The Credit Facility contains customary covenants that, among other things, restrict, subject to certain exceptions, the ability of GLPI and its subsidiaries, to grant liens on their assets, incur indebtedness, sell assets, make investments, engage in acquisitions, mergers or consolidations or pay certain dividends and other restricted payments. The Credit Facility contains the following financial covenants, which are measured quarterly on a trailing four-quarter basis: a maximum total debt to total asset value ratio, a maximum senior secured debt to total asset value ratio, a maximum ratio of certain recourse debt to unencumbered asset value and a minimum fixed charge coverage ratio. In addition, GLPI is required to maintain a minimum tangible net worth. GLPI is required to maintain its status as a REIT on and after the effective date of its election to be treated as a REIT, which election GLPI intends to make on its U.S. federal income tax return for its first full fiscal year following the Spin-Off. GLPI is permitted to pay dividends to its shareholders as may be required in order to maintain REIT status, subject to the absence of payment or bankruptcy defaults. GLPI is also permitted to make other dividends and distributions subject to pro forma compliance with the financial covenants and the absence of defaults. The Credit Facility also contains certain customary affirmative covenants and events of default. Such events of default include the occurrence of a change of control and termination of the Master Lease (subject to certain replacement rights). The occurrence and continuance of an event of default under the Credit Facility will enable the lenders under the Credit Facility to accelerate the loans, and terminate the commitments, thereunder.

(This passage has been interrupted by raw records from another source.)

(* ===== verification/HeapDecodeProofs.v ===== *)
(** * Heap tuples survive PostgreSQL's layout

    The layout [heap_fill_tuple] gives a row (null bitmap, alignment, varlena
    headers), and that the walk of [HeapDecode] reads every column back. *)
From S2P Require Import Prelude Text WalRecord AsciiBuf Numeric TextArray Jsonb HeapDecode.
Import WalRecord Schema HeapDecode.

Module HeapLayout.

(** What is stored for a column. *)
Inductive field :=
| FNull
| FFixed (body : list Z)
| FShort (body : list Z)
| FLong (body : list Z)
| FPacked (method raw_len : Z) (body : list Z)
| FToast (p : ToastPointer)
| FCStr (body : list Z).

Definition field_bytes (f : field) : list Z :=
  match f with
  | FNull => []
  | FFixed b => b
  | FShort b => (2 * (zlen b + 1) + 1) :: b
  | FLong b => le_enc 4 ((zlen b + 4) * 4) ++ b
  | FPacked m r b => le_enc 4 ((zlen b + 8) * 4 + 2) ++ le_enc 4 (m * 2 ^ 30 + r) ++ b
  | FToast p => 1 :: 18 :: le_enc 4 (va_rawsize p mod 2 ^ 32) ++ le_enc 4 (va_extinfo p) ++ le_enc 4 (va_valueid p) ++
      le_enc 4 (va_toastrelid p)
  | FCStr b => b ++ [0]
  end.

Definition toast_ok (p : ToastPointer) : Prop :=
  - 2 ^ 31 <= va_rawsize p < 2 ^ 31 /\ fits 32 (va_extinfo p) /\ fits 32 (va_valueid p) /\ fits 32 (va_toastrelid p).

Definition field_ok (att : RelAttr) (f : field) : Prop :=
  match f with
  | FNull => True
  | FFixed b => 0 < type_len att < 2 ^ 15 /\ zlen b = type_len att
  | FShort b => type_len att = -1 /\ zlen b <= 126
  | FLong b => type_len att = -1 /\ zlen b + 4 < 2 ^ 30
  | FPacked m r b => type_len att = -1 /\ zlen b + 8 < 2 ^ 30 /\ 0 <= m < 4 /\ 0 <= r < 2 ^ 30
  | FToast p => type_len att = -1 /\ toast_ok p
  | FCStr b => type_len att = -2 /\ Forall (fun c => c <> 0) b
  end.

Definition is_null (f : field) : bool := match f with FNull => true | _ => false end.

(** Where a field starts: headers of one byte are never aligned. *)
Definition start (cur : Z) (att : RelAttr) (f : field) : Z :=
  match f with
  | FShort _ | FToast _ => cur
  | _ => align_for cur (type_align att)
  end.

(** The data area from offset [cur] on. *)
Fixpoint lay (l : list (RelAttr * field)) (cur : Z) : list Z :=
  match l with
  | [] => []
  | (att, f) :: l =>
      if is_null f then lay l cur
      else
        let at_ := start cur att f in
        zrep (at_ - cur) 0 ++ field_bytes f ++ lay l (at_ + zlen (field_bytes f))
  end.

(** Null bitmap: a set bit is a present column. *)
Fixpoint bits_val (l : list bool) : Z :=
  match l with
  | [] => 0
  | b :: l => Z.b2z b + 2 * bits_val l
  end.

Fixpoint bitmap_of (n : nat) (l : list bool) : list Z :=
  match n with
  | O => []
  | S n => bits_val (take 8 l) :: bitmap_of n (drop 8 l)
  end.

Definition present (l : list (RelAttr * field)) : list bool := map (fun af => negb (is_null af.2)) l.

Definition any_null (l : list (RelAttr * field)) : bool := existsb (fun af => is_null af.2) l.

Definition null_bitmap (l : list (RelAttr * field)) : list Z :=
  if any_null l then bitmap_of (Z.to_nat ((zlen l + 7) / 8)) (present l) else [].
(* ===== verification/SpillProofs.v ===== *)
(** * A spill file returns what was written to it

    Entries survive their encoding, the chunked reader sees the file's bytes
    whatever chunks they arrive in, and the dictionary the reader rebuilds
    resolves every heap to its own descriptor. *)
From S2P Require Import Prelude Text WalRecord AsciiBuf Numeric HeapDecode Wire DescCodec Spill.
Import WalRecord Schema HeapDecode Wire Spill.

Module SpillFile.

#[local] Hint Resolve DescCodec.reads_str DescCodec.reads_fits8 DescCodec.reads_fits32 DescCodec.reads_fits64 DescCodec.reads_rfn reads_value : wire.

Lemma reads_fits16 v : fits 16 v -> reads u16 v (push_u16 v).
Proof. apply reads_u16. Qed.
#[local] Hint Resolve reads_fits16 : wire.

(** ** Entries *)
Definition tuple_ok (t : option DecodedTuple) : Prop :=
  match t with
  | None => True
  | Some t => zlen (columns t) < 2 ^ 32 /\ Forall (fun c => match c with Some v => value_ok v | None => True end) (columns t)
  end.

Definition heap_ok (h : DecodedHeap) : Prop :=
  DescCodec.rfn_ok (rfn h) /\ fits 32 (xid h) /\ fits 64 (source_lsn h) /\ tuple_ok (new h) /\ tuple_ok (old h).

Definition chunk_ok (c : ToastChunk) : Prop :=
  fits 32 (ck_db_oid c) /\ fits 32 (ck_toast_relid c) /\ fits 32 (value_id c) /\ fits 32 (chunk_seq c) /\ fits 64 (ck_lsn c) /\
  fits 32 (ck_blkno c) /\ fits 16 (ck_offnum c) /\ zlen (chunk_data c) < 2 ^ 32.

Definition delete_ok (d : ToastDelete) : Prop :=
  fits 32 (td_db_oid d) /\ fits 32 (td_toast_relid d) /\ fits 32 (td_blkno d) /\ fits 16 (td_offnum d) /\ fits 64 (td_lsn d).

Definition block_ok (b : RawBlock) : Prop :=
  fits 8 (block_id b) /\ fits 8 (fork_flags b) /\ fits 16 (data_length b) /\ fits 16 (image_length b) /\
  fits 16 (rb_hole_offset b) /\ fits 16 (rb_hole_length b) /\ fits 8 (rb_bimg_info b) /\ DescCodec.rfn_ok (rb_rel b) /\
  fits 32 (rb_block_no b) /\ zlen (rb_image b) < 2 ^ 32 /\ zlen (rb_data b) < 2 ^ 32.

Definition raw_ok (r : RawRecord) : Prop :=
  fits 32 (raw_xid r) /\ fits 8 (rm r) /\ fits 8 (raw_info r) /\ fits 64 (raw_lsn r) /\ fits 16 (page_magic r) /\
  zlen (raw_main_data r) < 2 ^ 32 /\ zlen (raw_blocks r) < 2 ^ 32 /\ Forall block_ok (raw_blocks r).

Lemma reads_column c : match c with Some v => value_ok v | None => True end -> reads decode_column c (encode_column c).
Proof. intros H. unfold decode_column. destruct c as [v|]; cbn [encode_column]; wtag; [|apply reads_ret]. wire. Qed.

Lemma reads_tuple t : tuple_ok t -> reads decode_opt_tuple t (encode_opt_tuple t).
Proof.
  intros H. unfold decode_opt_tuple. destruct t as [[cols p]|]; cbn [encode_opt_tuple partial columns] in *; wtag; [|apply reads_ret].
  destruct H as [H1 H2]. cbn [columns] in *.
  assert (reads (counted decode_column) cols (push_counted encode_column cols)).
  { apply reads_counted; [done|]. eapply Forall_impl; [|exact H2]. apply reads_column. }
  wire.
Qed.
#[local] Hint Resolve reads_tuple : wire.

Lemma reads_heap h : heap_ok h -> reads decode_heap h (encode_heap h).
Proof.
  destruct h as [r x l o n od]. intros (H1 & H2 & H3 & H4 & H5). cbn [rfn xid source_lsn op new old] in *.
  unfold decode_heap, encode_heap. cbn [rfn xid source_lsn op new old].
  do 3 (eapply reads_bind; [solve [eauto 4 with wire]|]).
  destruct o; cbn [op_byte]; wtag; (rewrite <- (app_nil_l (encode_opt_tuple n ++ _)); eapply reads_bind; [apply reads_ret|]); wire.
Qed.

Lemma reads_chunk c : chunk_ok c -> reads decode_chunk c (encode_chunk c).
Proof.
  destruct c. intros (H1 & H2 & H3 & H4 & H5 & H6 & H7 & H8). cbn in *. unfold decode_chunk, encode_chunk.
  cbn [ck_db_oid ck_toast_relid value_id chunk_seq ck_lsn ck_blkno ck_offnum chunk_data]. wire.
Qed.

Lemma reads_toast_delete d : delete_ok d -> reads decode_toast_delete d (encode_toast_delete d).
Proof.
  destruct d. intros (H1 & H2 & H3 & H4 & H5). cbn in *. unfold decode_toast_delete, encode_toast_delete.
  cbn [td_db_oid td_toast_relid td_blkno td_offnum td_lsn]. wire.
Qed.

Lemma reads_raw_block b : block_ok b -> reads decode_raw_block b (encode_raw_block b).
Proof.
  destruct b. intros (H1 & H2 & H3 & H4 & H5 & H6 & H7 & H8 & H9 & H10 & H11). cbn in *. unfold decode_raw_block, encode_raw_block.
  cbn [block_id fork_flags data_length image_length rb_hole_offset rb_hole_length rb_bimg_info rb_rel rb_block_no rb_image rb_data]. wire.
Qed.

Lemma reads_raw r : raw_ok r -> reads decode_raw r (encode_raw r).
Proof.
  destruct r as [x m i l pm md bs]. intros (H1 & H2 & H3 & H4 & H5 & H6 & H7 & H8). cbn in *. unfold decode_raw, encode_raw.
  cbn [raw_xid rm raw_info raw_lsn page_magic raw_main_data raw_blocks].
  assert (reads (counted decode_raw_block) bs (push_counted encode_raw_block bs)).
  { apply reads_counted; [done|]. eapply Forall_impl; [|exact H8]. apply reads_raw_block. }
  wire.
Qed.

(** ** The chunked reader *)
Definition stream (r : ChunkReader) : list Z := unread r ++ match next_chunk r with Some cs => concat cs | None => [] end.

Definition reader_ok (r : ChunkReader) : Prop :=
  0 <= rpos r <= zlen (rbuf r) /\ match next_chunk r with Some cs => Forall (fun c => 0 < zlen c) cs | None => True end.

Lemma fill_go_spec n cs : forall buf pos, 0 <= pos <= zlen buf -> Forall (fun c => 0 < zlen c) cs ->
  let r := (fill_go n buf pos cs).2 in
  reader_ok r /\ stream r = zdrop pos buf ++ concat cs /\
  (if (fill_go n buf pos cs).1 then n <= zlen (unread r) else zlen (stream r) < n /\ unread r = stream r).
Proof.
  induction cs as [|c cs IH]; intros buf pos Hp Hc; cbn [fill_go].
  - destruct (Z.leb_spec n (zlen buf - pos)); cbn [fst snd]; unfold reader_ok, stream, unread; cbn [rbuf rpos next_chunk concat].
    + split; [done|]. split; [done|]. rewrite zlen_zdrop. lia.
    + rewrite !app_nil_r. split; [done|]. split; [done|]. rewrite zlen_zdrop. split; [lia|done].
  - destruct (Z.leb_spec n (zlen buf - pos)); cbn [fst snd].
    + unfold reader_ok, stream, unread; cbn [rbuf rpos next_chunk concat]. split; [done|]. split; [done|]. rewrite zlen_zdrop. lia.
    + apply Forall_cons_1 in Hc as [Hc Hcs]. rewrite (proj2 (Z.eqb_neq (zlen c) 0)) by lia.
      assert ((if pos =? zlen buf then c else zdrop pos buf ++ c) = zdrop pos buf ++ c) as ->.
      { destruct (Z.eqb_spec pos (zlen buf)) as [->|]; [|done]. unfold zdrop, zlen. rewrite Nat2Z.id, drop_all. done. }
      specialize (IH (zdrop pos buf ++ c) 0). rewrite zdrop_0, <- app_assoc in IH. apply IH; [|done].
      split; [lia|apply zlen_nonneg].
Qed.

Lemma fill_spec r n : reader_ok r ->
  reader_ok (fill r n).2 /\ stream (fill r n).2 = stream r /\
  (if (fill r n).1 then n <= zlen (unread (fill r n).2) else zlen (stream r) < n /\ unread (fill r n).2 = stream r).
Proof.
  intros [Hp Hc]. unfold fill. destruct (next_chunk r) as [cs|] eqn:E.
  - pose proof (fill_go_spec n cs (rbuf r) (rpos r) Hp Hc) as (H1 & H2 & H3). split; [done|]. split.
    + rewrite H2. unfold stream, unread. by rewrite E.
    + destruct (fill_go n (rbuf r) (rpos r) cs).1; [done|]. rewrite H2 in H3. unfold stream, unread in *. by rewrite E.
  - cbn [fst snd]. split; [by unfold reader_ok; rewrite E|]. split; [done|]. unfold stream, unread. rewrite E, app_nil_r, zlen_zdrop.
    destruct (Z.leb_spec n (zlen (rbuf r) - rpos r)); [lia|]. split; [lia|done].
Qed.

Lemma fill_enough r n : reader_ok r -> n <= zlen (stream r) ->
  (fill r n).1 = true /\ reader_ok (fill r n).2 /\ stream (fill r n).2 = stream r /\ n <= zlen (unread (fill r n).2).
Proof.
  intros Hr Hn. destruct (fill_spec r n Hr) as (H1 & H2 & H3). destruct (fill r n).1; [done|]. lia.
Qed.

Lemma frame_len tag body : zlen (frame tag body) = 5 + zlen body.
Proof. unfold frame, push_u8, push_u32. zlen. Qed.

(** The front of a buffer that holds the front of a longer list. *)
Lemma prefix_front (a x l : list Z) n : a ++ x = l -> n <= zlen a -> ztake n a = ztake n l.
Proof. intros <- Hn. by rewrite ztake_app_le. Qed.

Lemma frame_head tag body rest a x : 0 <= tag < 2 ^ 8 -> zlen body < 2 ^ 32 -> a ++ x = frame tag body ++ rest -> 5 <= zlen a ->
  byte_at a 0 = tag /\ u32_at a 1 = zlen body.
Proof.
  intros Ht Hb E Ha. pose proof (zlen_nonneg body).
  assert (ztake 5 a = push_u8 tag ++ push_u32 (zlen body)) as E5.
  { rewrite (prefix_front a x _ 5 E Ha). unfold frame. rewrite app_assoc, <- app_assoc. apply ztake_app_exact. done. }
  rewrite <- (ztake_zdrop_id 5 a), E5. split.
  - unfold push_u8. cbn [le_enc app]. rewrite byte_at_here by done. by apply Z.mod_small.
  - unfold u32_at. rewrite <- app_assoc. rewrite sub_split by done. unfold push_u32. by apply le_dec_enc_small.
Qed.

The Notes contain covenants limiting the Companys ability to: incur additional debt and use their assets to secure debt; merge or consolidate with another company; and make certain amendments to the Master Lease. The Notes also require the Company to maintain a specified ratio of unencumbered assets to unsecured debt. These covenants are subject to a number of important and significant limitations, qualifications and exceptions.
At March 31, 2014, the Company was in compliance with all required covenants.
7. Commitments and Contingencies
Litigation
Pursuant to a Separation and Distribution Agreement between Penn and GLPI, any liability arising from or relating to legal proceedings involving the businesses and operations of Penns real property holdings prior to the Spin-Off (other than any liability arising from or relating to legal proceedings where the dispute arises from the operation or ownership of the TRS Properties) will be retained by Penn and Penn will indemnify GLPI (and its subsidiaries, directors, officers, employees and agents and certain other related parties) against any losses it may incur arising from or relating to such legal proceedings.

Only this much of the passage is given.